Background: Sepsis is a complex clinical syndrome leading to severe sepsis and septic shock. It is very common in the intensive care unit with high mortality. Thus, judging its prognosis is extremely important. Procalcitonin (PCT) and ­N-terminal pro-B-type natriuretic peptide (NT-proBNP) levels are commonly elevated in sepsis patients, but only a few are discussed in the septic acute kidney injury patients (AKI) who received renal replacement therapy (RRT). Our study is aimed at investigating the prognostic value of PCT and NT-proBNP in septic AKI patients who received RRT. Methods: This was a retrospective study of septic AKI patients who underwent RRT in a Chinese university hospital. All enrolled patients tested PCT and NT-proBNP at RRT initiation. PCT and NT-proBNP levels were compared between the survivors and non-survivors. Receiver operating characteristic (ROC) curves of the 2 biomarkers were performed for predicting in-hospital mortality. According to the median value of PCT (16.2 ng/mL) and NT-proBNP (10,271 pg/mL), patients were divided into 4 groups (low PCT and low NT-proBNP; high PCT and low NT-proBNP; low PCT and high NT-proBNP; high PCT and high NT-proBNP). The Kaplan-Meier survival curves were used to analyze the 28-day survival rate in the 4 groups. Results: A total of 81 patients were enrolled in the study.

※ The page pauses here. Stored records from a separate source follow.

Fixpoint append_batches (filename : string) (l : list (list kv)) (d : disk) : disk * list (option log_error) :=
  match l with
  | [] => (d, [])
  | b :: l => let '(d, e) := AppendBatch no_faults filename b d in let '(d, es) := append_batches filename l d in (d, e :: es)
  end.

Lemma append_batches_ok filename l : ∀ d k, holds d filename k →
  append_batches filename l d = ((if decide (l = []) then d else <[filename := log_of (k ++ (gob_Encode <$> l))]> d), replicate (length l) None).
Proof.
  induction l as [|b l IH]; intros d k Hh; [done|]. cbn [append_batches]. unfold AppendBatch, SerializeBatch. rewrite (append_ok _ _ _ _ Hh).
  rewrite (IH _ (k ++ [gob_Encode b])) by (unfold holds; by rewrite lookup_insert_eq). rewrite (decide_False (P:=b :: l = [])) by done.
  assert (k ++ (gob_Encode <$> b :: l) = (k ++ [gob_Encode b]) ++ (gob_Encode <$> l)) as -> by (by rewrite <- app_assoc).
  f_equal. case_decide as D; [subst; by rewrite app_nil_r|]. by rewrite insert_insert_eq.
Qed.

(** Batches appended one after the other are loaded as one batch in the same order. *)
Theorem batch_log_roundtrip filename l d : d !! filename = None → l ≠ [] →
  Forall (λ b, (Z.of_nat (length (SerializeBatch b)) ≤ maxBatch)%Z) l →
  let '(d', es) := append_batches filename l d in es = replicate (length l) None ∧ LoadBatch filename d' = inr (concat l).
Proof.
  intros Hd Nl Fl. rewrite (append_batches_ok filename l d []) by (unfold holds; by rewrite Hd). rewrite decide_False by done. split; [done|].
  unfold LoadBatch, load_file. rewrite lookup_insert_eq, app_nil_l. rewrite load_whole; [by rewrite decode_encode|done|].
  apply Forall_fmap. eapply Forall_impl; [exact Fl|]. intros b Hb. split; [apply gob_nonempty|done].
Qed.
Lemma group_spec {A} (key : A → bytes) s l : sizes s → ∀ acc, ∃ g, group md5 key l acc s = Some g ∧
  ∀ i, g !! i = match default [] (acc !! i) ++ filter (λ x, home (numShards s) (key x) = i) l with
                | [] => acc !! i | l' => Some l' end.
Proof.
  intros Sz. induction l as [|x l IH]; intros acc; simpl.
  - exists acc. split; [done|]. intros i. rewrite app_nil_r. by destruct (acc !! i) as [[|]|].
  - rewrite shard_index by done. simpl. destruct (IH (<[home (numShards s) (key x) := default [] (acc !! home (numShards s) (key x)) ++ [x]]> acc)) as (g & -> & Hg).
    exists g. split; [done|]. intros i. rewrite Hg, filter_cons. destruct (decide (home (numShards s) (key x) = i)) as [<-|N].
    + rewrite lookup_insert_eq. simpl. rewrite <- app_assoc. by destruct (default [] _).
    + by rewrite lookup_insert_ne.
Qed.

Lemma put_all_filter n kvs : ∀ p m k, p !! k = m !! k →
  put_all (filter (λ x, home n x.1 = home n k) kvs) p !! k = put_all kvs m !! k.
Proof.
  induction kvs as [|[k' v] kvs IH]; intros p m k E; [done|]. rewrite filter_cons. simpl. case_decide as D; simpl.
  - apply IH. destruct (decide (k' = k)) as [->|]; [by rewrite !lookup_insert_eq|]. by rewrite !lookup_insert_ne.
  - apply IH. rewrite lookup_insert_ne; [done|]. by intros ->.
Qed.

Definition delete_all (keys : list bytes) m : content := foldl (λ m k, delete k m) m keys.

Lemma delete_all_filter n keys : ∀ p m k, p !! k = m !! k →
  delete_all (filter (λ x, home n x = home n k) keys) p !! k = delete_all keys m !! k.
Proof.
  induction keys as [|k' keys IH]; intros p m k E; [done|]. rewrite filter_cons. simpl. case_decide as D; simpl.
  - apply IH. destruct (decide (k' = k)) as [->|]; [by rewrite !lookup_delete_eq|]. by rewrite !lookup_delete_ne.
  - apply IH. rewrite lookup_delete_ne; [done|]. by intros ->.
Qed.

Lemma on_shard_lookup {A} ok i (op : (nat → bool) → comp ReplicatedLevelDB rdb_error A) s r : shards s !! i = Some r →
  on_shard ok i op s = ((op (ok i) r).1, with_shards (<[i := (op (ok i) r).2]> (shards s)) s).
Proof. intros E. unfold on_shard. rewrite E. by destruct (op (ok i) r). Qed.

(** Some shard of the list fails. *)
Definition any_fails {A} (fails : nat → A → ReplicatedLevelDB → bool) (s : ShardelDB) (l : list (nat * A)) : bool :=
  existsb (λ '(i, a), match shards s !! i with Some r => fails i a r | None => false end) l.

Lemma any_fails_ext {A} (fails : nat → A → ReplicatedLevelDB → bool) s s' l :
  (∀ i a, (i, a) ∈ l → shards s !! i = shards s' !! i) → any_fails fails s l = any_fails fails s' l.
Proof.
  unfold any_fails. induction l as [|[j b] l IH]; intros Hl; [done|]. simpl. rewrite (Hl j b) by left. f_equal. apply IH. intros; eapply Hl; by right.
Qed.

(** The goroutines of a batch touch one shard each: afterwards every shard in the batch has done its
    own work, whatever happened to the others, and an error is reported exactly when one failed. *)
Lemma run_group_spec {A} ok (work : nat → A → DM unit) (op : A → (nat → bool) → comp ReplicatedLevelDB rdb_error unit) (fails : nat → A → ReplicatedLevelDB → bool) l :
  (∀ i a s r, shards s !! i = Some r → work i a s = on_shard ok i (op a) s) → ∀ s err,
  NoDup l.*1 →
  (∀ i a, (i, a) ∈ l → ∃ r, shards s !! i = Some r ∧ (op a (ok i) r).1 = if fails i a r then Fail ErrIO else Ok tt) →
  err = None ∨ err = Some ErrIO →
  ∃ s', run_group work l err s =
      (if bool_decide (err = None) && negb (any_fails fails s l) then Ok tt else Fail ErrIO, s') ∧
    numShards s' = numShards s ∧ length (shards s') = length (shards s) ∧
    (∀ i a r, (i, a) ∈ l → shards s !! i = Some r → shards s' !! i = Some (op a (ok i) r).2) ∧
    (∀ i, i ∉ l.*1 → shards s' !! i = shards s !! i).
Proof.
  intros Hw. induction l as [|[i a] l IH]; intros s err Nd Hl He.
  - exists s. split_and!; [|done..|intros ? ? ? Hi; by apply not_elem_of_nil in Hi|done]. by destruct He as [->| ->].
  - rewrite fmap_cons in Nd. apply NoDup_cons in Nd as [Ni Nd]. destruct (Hl i a) as (r & Er & Eo); [left|].
    cbn [run_group]. unfold c_try. rewrite (Hw _ _ _ _ Er), (on_shard_lookup _ _ _ _ _ Er), Eo. set (s1 := with_shards _ s).
    assert (∀ j, j ≠ i → shards s1 !! j = shards s !! j) as Sj by (intros j Nj; unfold s1; simpl; by rewrite list_lookup_insert_ne).
    assert (∀ j b, (j, b) ∈ l → j ≠ i) as Nj by (intros j b Hj ->; apply Ni; by apply (list_elem_of_fmap_2 fst _ (i, b))).
    assert (any_fails fails s1 l = any_fails fails s l) as Af by (apply any_fails_ext; intros; apply Sj; by eapply Nj).
    assert (∀ err', err' = None ∨ err' = Some ErrIO → bool_decide (err' = None) && negb (any_fails fails s l) =
        bool_decide (err = None) && negb (any_fails fails s ((i, a) :: l)) →
      ∃ s', run_group work l err' s1 =
          (if bool_decide (err = None) && negb (any_fails fails s ((i, a) :: l)) then Ok tt else Fail ErrIO, s') ∧
        numShards s' = numShards s ∧ length (shards s') = length (shards s) ∧
        (∀ j b r, (j, b) ∈ (i, a) :: l → shards s !! j = Some r → shards s' !! j = Some (op b (ok j) r).2) ∧
        (∀ j, j ∉ ((i, a) :: l).*1 → shards s' !! j = shards s !! j)) as G.
    { intros err' He' Eb. destruct (IH s1 err' Nd) as (s' & Es & N' & L' & Q & U); [|done|].
      - intros j b Hj. rewrite Sj by (by eapply Nj). apply Hl. by right.
      - exists s'. rewrite Es, Af, Eb, N', L'. split_and!; [done|done|unfold s1; simpl; by rewrite length_insert| |].
        + intros j b rj [[= -> ->]|Hj]%elem_of_cons Ej; [|apply Q; [done|]; by rewrite Sj by (by eapply Nj)].
          rewrite U by done. unfold s1; simpl. rewrite list_lookup_insert_eq by (by eapply lookup_lt_Some). by simplify_eq.
        + intros j Hj. rewrite fmap_cons in Hj. apply not_elem_of_cons in Hj as [Nji Hj]. rewrite U by done. by apply Sj. }
    unfold any_fails in G |- *; cbn [existsb] in G |- *. rewrite Er in G |- *.
    destruct (fails i a r); (apply G; [destruct He as [->| ->]; auto|]); destruct He as [->| ->]; done.
Qed.
(* ===== verification/CachedWriterTheorems.v ===== *)
(** * The cache is sound and bounded, and the writer loses nothing while it runs

    [wreach] gives the states a writer can reach together with the last item taken per id. *)

From S2P Require Import Prelude GoLib Interfaces LevelDB CachedWriter.
From Stdlib Require Import Strings.Byte.

Lemma cache_shard_index_lt key : shard_index key < ShardCount.
Proof.
  unfold shard_index, ShardCount. change (Z.of_nat 32 - 1)%Z with (Z.ones 5). rewrite Z.land_ones by lia.
  pose proof (Z.mod_pos_bound (foldl fnv_step 14695981039346656037%Z (str_bytes key)) (2 ^ 5)). lia.
Qed.

(** ** The cache *)

Section Cache.
Context {St I C : Type} `{LevelDB St} (order_cache : gmap string C → list (string * C)).
Context (order_perm : ∀ m, order_cache m ≡ₚ map_to_list m).
Abbreviation Writer := (CachedBatchWriter St I C).

Record shard_ok (limit : Z) (i : nat) (s : CacheShard C) : Prop := {
  sh_size : size s = Z.of_nat (base.size (items s));
  sh_bound : (size s ≤ limit)%Z;
  sh_keys k : is_Some (items s !! k) → shard_index k = i;
}.

(** The cache holds only the last value stored under a key. *)
Record cache_ok (stored : gmap string C) (w : Writer) : Prop := {
  ca_limit : (1 ≤ maxShardSize w)%Z;
  ca_length : length (shards w) = ShardCount;
  ca_shards i s : shards w !! i = Some s → shard_ok (maxShardSize w) i s;
  ca_sound k c : LoadCache k w = Some c → stored !! k = Some c;
}.

Lemma cache_new st maxCache batch buffer : cache_ok ∅ (NewCachedBatchWriter st maxCache batch buffer).
Proof.
  split.
  - unfold NewCachedBatchWriter, maxShardSize. destruct (_ <? 1)%Z eqn:E; lia.
  - apply length_replicate.
  - intros i s Hs. unfold NewCachedBatchWriter, shards in Hs. apply lookup_replicate in Hs as [-> _].
    split; simpl; [done|unfold NewCachedBatchWriter, maxShardSize; destruct (_ <? 1)%Z eqn:E; lia|]. intros k [x Hx]. by rewrite lookup_empty in Hx.
  - intros k c. unfold LoadCache, getShard, NewCachedBatchWriter, shards. rewrite lookup_replicate_2 by apply cache_shard_index_lt. simpl. by rewrite lookup_empty.
Qed.

Lemma get_shard w stored key : cache_ok stored w → shards w !! shard_index key = Some (getShard key w).
Proof.
  intros O. unfold getShard. destruct (lookup_lt_is_Some_2 (shards w) (shard_index key)) as [s ->]; [|done].
  rewrite (ca_length _ _ O). apply cache_shard_index_lt.
Qed.

Lemma load_put w stored key s k : cache_ok stored w →
  LoadCache k (put_shard key s w) = if decide (shard_index k = shard_index key) then items s !! k else LoadCache k w.
Proof.
  intros O. unfold LoadCache, getShard, put_shard; simpl. case_decide as D.
  - rewrite D, list_lookup_insert_eq; [done|]. rewrite (ca_length _ _ O). apply cache_shard_index_lt.
  - by rewrite list_lookup_insert_ne.
Qed.

(** Replacing a shard by a good one. *)
Lemma put_shard_ok stored stored' key s w : cache_ok stored w → shard_ok (maxShardSize w) (shard_index key) s →
  (∀ k c, shard_index k = shard_index key → items s !! k = Some c → stored' !! k = Some c) →
  (∀ k, shard_index k ≠ shard_index key → stored' !! k = stored !! k) → cache_ok stored' (put_shard key s w).
Proof.
  intros O S V1 V2. split; simpl.
  - apply (ca_limit _ _ O).
  - rewrite length_insert. apply (ca_length _ _ O).
  - intros i s' [(<- & -> & _)|[_ E]]%list_lookup_insert_Some; [done|]. by apply (ca_shards _ _ O).
  - intros k c. erewrite load_put by done. case_decide as D; [by apply V1|]. intros E. rewrite V2 by done. by apply (ca_sound _ _ O).
Qed.

(** Eviction makes room in a full shard and takes out one item. *)
Lemma evict_ok limit i s : (1 ≤ limit)%Z → shard_ok limit i s → (limit ≤ size s)%Z →
  ∃ k, is_Some (items s !! k) ∧ items (evictOneFromShard order_cache s) = delete k (items s) ∧
    shard_ok (limit - 1) i (evictOneFromShard order_cache s).
Proof.
  intros Hl S Hs. unfold evictOneFromShard. pose proof (order_perm (items s)) as P. pose proof (sh_size _ _ _ S) as Es.
  destruct (order_cache (items s)) as [|[k c] l] eqn:E.
  - apply Permutation_length in P. rewrite length_map_to_list in P. simpl in P. lia.
  - assert (items s !! k = Some c) as Ek by (apply elem_of_map_to_list; rewrite <- P; left). exists k. split_and!; [by eexists|done|].
    split; simpl.
    + rewrite map_size_delete_Some by (by eexists). assert (base.size (items s) ≠ 0) by (intros E0; apply map_size_empty_inv in E0; rewrite E0, lookup_empty in Ek; done). lia.
    + pose proof (sh_bound _ _ _ S). lia.
    + intros k' [x Hx]. apply lookup_delete_Some in Hx as [_ Hx]. apply (sh_keys _ _ _ S). by eexists.
Qed.

Lemma store_shard_ok limit key item s : (1 ≤ limit)%Z → shard_ok limit (shard_index key) s →
  shard_ok limit (shard_index key) (store_shard order_cache limit key item s) ∧
  items (store_shard order_cache limit key item s) !! key = Some item ∧
  ∀ k c, k ≠ key → items (store_shard order_cache limit key item s) !! k = Some c → items s !! k = Some c.
Proof.
  intros Hl S. unfold store_shard. destruct (items s !! key) as [old|] eqn:Eo.
  - split_and!; [|apply lookup_insert_eq|intros k c Nk; simpl; by rewrite lookup_insert_ne]. split; simpl.
    + rewrite map_size_insert_Some by (by eexists). apply (sh_size _ _ _ S).
    + apply (sh_bound _ _ _ S).
    + intros k. destruct (decide (key = k)) as [->|]; [done|]. rewrite lookup_insert_ne by done. apply (sh_keys _ _ _ S).
  - set (s' := if (limit <=? size s)%Z then _ else s).
    assert (shard_ok (limit - 1) (shard_index key) s' ∧ (∀ k c, items s' !! k = Some c → items s !! k = Some c)) as [S' Sub].
    { unfold s'. destruct (limit <=? size s)%Z eqn:E.
      - destruct (evict_ok limit (shard_index key) s Hl S) as (k & _ & Ek & S'); [lia|]. split; [done|].
        intros k' c. rewrite Ek. intros [_ ?]%lookup_delete_Some. done.
      - split; [|done]. destruct S as [S1 S2 S3]. split; [done|lia|done]. }
    assert (items s' !! key = None) as En by (destruct (items s' !! key) eqn:E; [apply Sub in E; congruence|done]).
    split_and!; [|apply lookup_insert_eq|intros k c Nk; simpl; rewrite lookup_insert_ne by done; apply Sub]. split; simpl.
    + rewrite map_size_insert_None by done. rewrite (sh_size _ _ _ S'). lia.
    + pose proof (sh_bound _ _ _ S'). lia.
    + intros k. destruct (decide (key = k)) as [->|]; [done|]. rewrite lookup_insert_ne by done. apply (sh_keys _ _ _ S').
Qed.

Lemma StoreCache_ok stored key item w : cache_ok stored w →
  cache_ok (<[key := item]> stored) (StoreCache order_cache key item w) ∧ LoadCache key (StoreCache order_cache key item w) = Some item.
Proof.
  intros O. pose proof (ca_shards _ _ O _ _ (get_shard _ _ key O)) as S.
  destruct (store_shard_ok (maxShardSize w) key item _ (ca_limit _ _ O) S) as (S' & E & V). split.
  - eapply put_shard_ok; [done|done| |].
    + intros k c Hi Hc. destruct (decide (key = k)) as [<-|Nk]; [rewrite lookup_insert_eq; congruence|]. rewrite lookup_insert_ne by done.
      apply (ca_sound _ _ O). unfold LoadCache. apply V in Hc; [|done].
      assert (getShard k w = getShard key w) as -> by (unfold getShard; by rewrite Hi). done.
    + intros k Nk. rewrite lookup_insert_ne; [done|]. by intros ->.
  - unfold StoreCache. erewrite load_put by done. by rewrite decide_True.
Qed.

Lemma DeleteCache_ok stored key w : cache_ok stored w → cache_ok (delete key stored) (DeleteCache key w) ∧ LoadCache key (DeleteCache key w) = None.
Proof.
  intros O. pose proof (ca_shards _ _ O _ _ (get_shard _ _ key O)) as S. unfold DeleteCache. destruct (items (getShard key w) !! key) as [c|] eqn:E.
  - split.
    + eapply put_shard_ok; [done|split; simpl| |].
      * rewrite map_size_delete_Some by (by eexists). pose proof (sh_size _ _ _ S).
        assert (base.size (items (getShard key w)) ≠ 0) by (intros E0; apply map_size_empty_inv in E0; rewrite E0, lookup_empty in E; done). lia.
      * pose proof (sh_bound _ _ _ S). lia.
      * intros k [x Hx]. apply lookup_delete_Some in Hx as [_ Hx]. apply (sh_keys _ _ _ S). by eexists.
      * intros k c' Hi Hc. simpl in Hc. apply lookup_delete_Some in Hc as [Nk Hc]. rewrite lookup_delete_ne by done. apply (ca_sound _ _ O). unfold LoadCache.
        assert (getShard k w = getShard key w) as -> by (unfold getShard; by rewrite Hi). done.
      * intros k Nk. rewrite lookup_delete_ne; [done|]. by intros ->.
    + erewrite load_put by done. rewrite decide_True by done. apply lookup_delete_eq.
  - split; [|done]. destruct O as [O1 O2 O3 O4]. split; [done..|]. intros k c Hk. rewrite lookup_delete_ne; [by apply O4|]. intros <-. unfold LoadCache in Hk. congruence.
Qed.

Lemma ClearCache_ok stored w : cache_ok stored w → cache_ok ∅ (ClearCache w).
Proof.
  intros O. split; simpl.
  - apply (ca_limit _ _ O).
  - rewrite length_fmap. apply (ca_length _ _ O).
  - intros i s. rewrite list_lookup_fmap. intros (s' & _ & ->)%fmap_Some. split; simpl; [done|pose proof (ca_limit _ _ O); lia|].
    intros k [x Hx]. by rewrite lookup_empty in Hx.
  - intros k c. unfold LoadCache, getShard, ClearCache; simpl. rewrite list_lookup_fmap. destruct (shards w !! shard_index k); simpl; by rewrite lookup_empty.
Qed.
Inductive cache_op := CStore (k : string) (c : C) | CDelete (k : string) | CClear.
Definition cache_step (w : Writer) (o : cache_op) : Writer :=
  match o with CStore k c => StoreCache order_cache k c w | CDelete k => DeleteCache k w | CClear => ClearCache w end.
Definition stored_step (m : gmap string C) (o : cache_op) : gmap string C :=
  match o with CStore k c => <[k := c]> m | CDelete k => delete k m | CClear => ∅ end.

Lemma cache_run_ok ops : ∀ stored w, cache_ok stored w → cache_ok (foldl stored_step stored ops) (foldl cache_step w ops).
Proof.
  induction ops as [|o ops IH]; intros stored w O; simpl; [done|]. apply IH.
  destruct o; [by apply StoreCache_ok|by apply DeleteCache_ok|by eapply ClearCache_ok].
Qed.

Lemma cache_run_limit ops : ∀ w, maxShardSize (foldl cache_step w ops) = maxShardSize w.
Proof.
  induction ops as [|o ops IH]; intros w; simpl; [done|]. rewrite IH. destruct o; simpl; [done| |done]. unfold DeleteCache. by destruct (_ !! _).
Qed.

Lemma sum_sizes l z : (∀ i (s : CacheShard C), l !! i = Some s → size s = Z.of_nat (base.size (items s))) →
  foldl (λ total s, (total + size s)%Z) z l = (z + Z.of_nat (sum_list ((λ s, base.size (items s)) <$> l)))%Z.
Proof.
  revert z. induction l as [|s l IH]; intros z Hl; [simpl; lia|]. rewrite fmap_cons. cbn [foldl sum_list]. rewrite IH by (intros i; apply (Hl (S i))).
  pose proof (Hl 0 s eq_refl). change (sum_list_with id (?x :: ?y)) with (x + sum_list_with id y). simpl. lia.
Qed.

Lemma sizes_bound limit l : (∀ i (s : CacheShard C), l !! i = Some s → (0 ≤ size s ≤ limit)%Z) →
  ∀ z, (foldl (λ total s, (total + size s)%Z) z l ≤ z + Z.of_nat (length l) * limit)%Z.
Proof.
  induction l as [|s l IH]; intros Hl z; [simpl; lia|]. cbn [foldl length]. pose proof (Hl 0 s eq_refl).
  specialize (IH (λ i, Hl (S i)) (z + size s)%Z). lia.
Qed.

(** After any operations, the cache returns only the value stored last under a key, a value just
    stored is returned, the reported size is the number of items held, and each of the 32 shards
    holds at most its limit. *)
Theorem cache_sound ops st maxCache batch buffer k c :
  let w := foldl cache_step (NewCachedBatchWriter st maxCache batch buffer) ops in
  (LoadCache k w = Some c → foldl stored_step ∅ ops !! k = Some c) ∧
  LoadCache k (StoreCache order_cache k c w) = Some c ∧
  GetCacheSize w = Z.of_nat (sum_list ((λ s, base.size (items s)) <$> shards w)) ∧
  (GetCacheSize w ≤ 32 * Z.max 1 (Z.quot maxCache 32))%Z.
Proof.
  intros w. assert (cache_ok (foldl stored_step ∅ ops) w) as O by apply cache_run_ok, cache_new.
  assert (maxShardSize w = Z.max 1 (Z.quot maxCache 32)) as Em.
  { unfold w. rewrite cache_run_limit. unfold NewCachedBatchWriter, maxShardSize. change (Z.of_nat ShardCount) with 32%Z. destruct (_ <? 1)%Z eqn:E; lia. }
  split_and!.
  - apply (ca_sound _ _ O).
  - by eapply StoreCache_ok.
  - unfold GetCacheSize. rewrite sum_sizes; [lia|]. intros i s Hs. by apply (sh_size _ _ _ (ca_shards _ _ O i s Hs)).
  - unfold GetCacheSize. rewrite <- Em. pose proof (sizes_bound (maxShardSize w) (shards w)) as B. rewrite (ca_length _ _ O) in B.
    specialize (B ltac:(intros i s Hs; destruct (ca_shards _ _ O i s Hs); lia) 0%Z). unfold ShardCount in B. lia.
Qed.
End Cache.

Lemma load_new {St I C} (st : St) maxCache batch buffer k : LoadCache k (NewCachedBatchWriter (I:=I) (C:=C) st maxCache batch buffer) = None.
Proof. unfold LoadCache, getShard, NewCachedBatchWriter, shards. rewrite lookup_replicate_2 by apply cache_shard_index_lt. apply lookup_empty. Qed.

Lemma load_store {St I C} order_cache k (c : C) (w : CachedBatchWriter St I C) : length (shards w) = ShardCount →
  LoadCache k (StoreCache order_cache k c w) = Some c.
Proof.
  intros L. unfold LoadCache, StoreCache, getShard at 1, put_shard; simpl.
  rewrite list_lookup_insert_eq by (rewrite L; apply cache_shard_index_lt). simpl. unfold store_shard.
  destruct (items (getShard k w) !! k); simpl; apply lookup_insert_eq.
Qed.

Of which, 48 (59.3%) patients died during hospitalization. The median of NT-proBNP in non-survivors was significantly higher than in survivors (p = 0.001), while PCT had no significant difference (p = 0.412). The area under the ROC curve of PCT and NT-proBNP for predicting in-hospital mortality was 0.561 (95% CI 0.426–0.695) and 0.729 (95% CI 0.604–0.854). Kaplan-Meier survival curve analysis showed that increased NT-proBNP level was associated with 28-day mortality while combined with PCT there was no statistical difference in 4 different level groups. Conclusion: NT-proBNP has a certain predictive value for the prognosis in septic AKI patients who received RRT. It seems that the initial PCT value for prognosis is limited. The combination of PCT and ­NT-proBNP to evaluate the prognosis in these critically ill patients is currently unclear.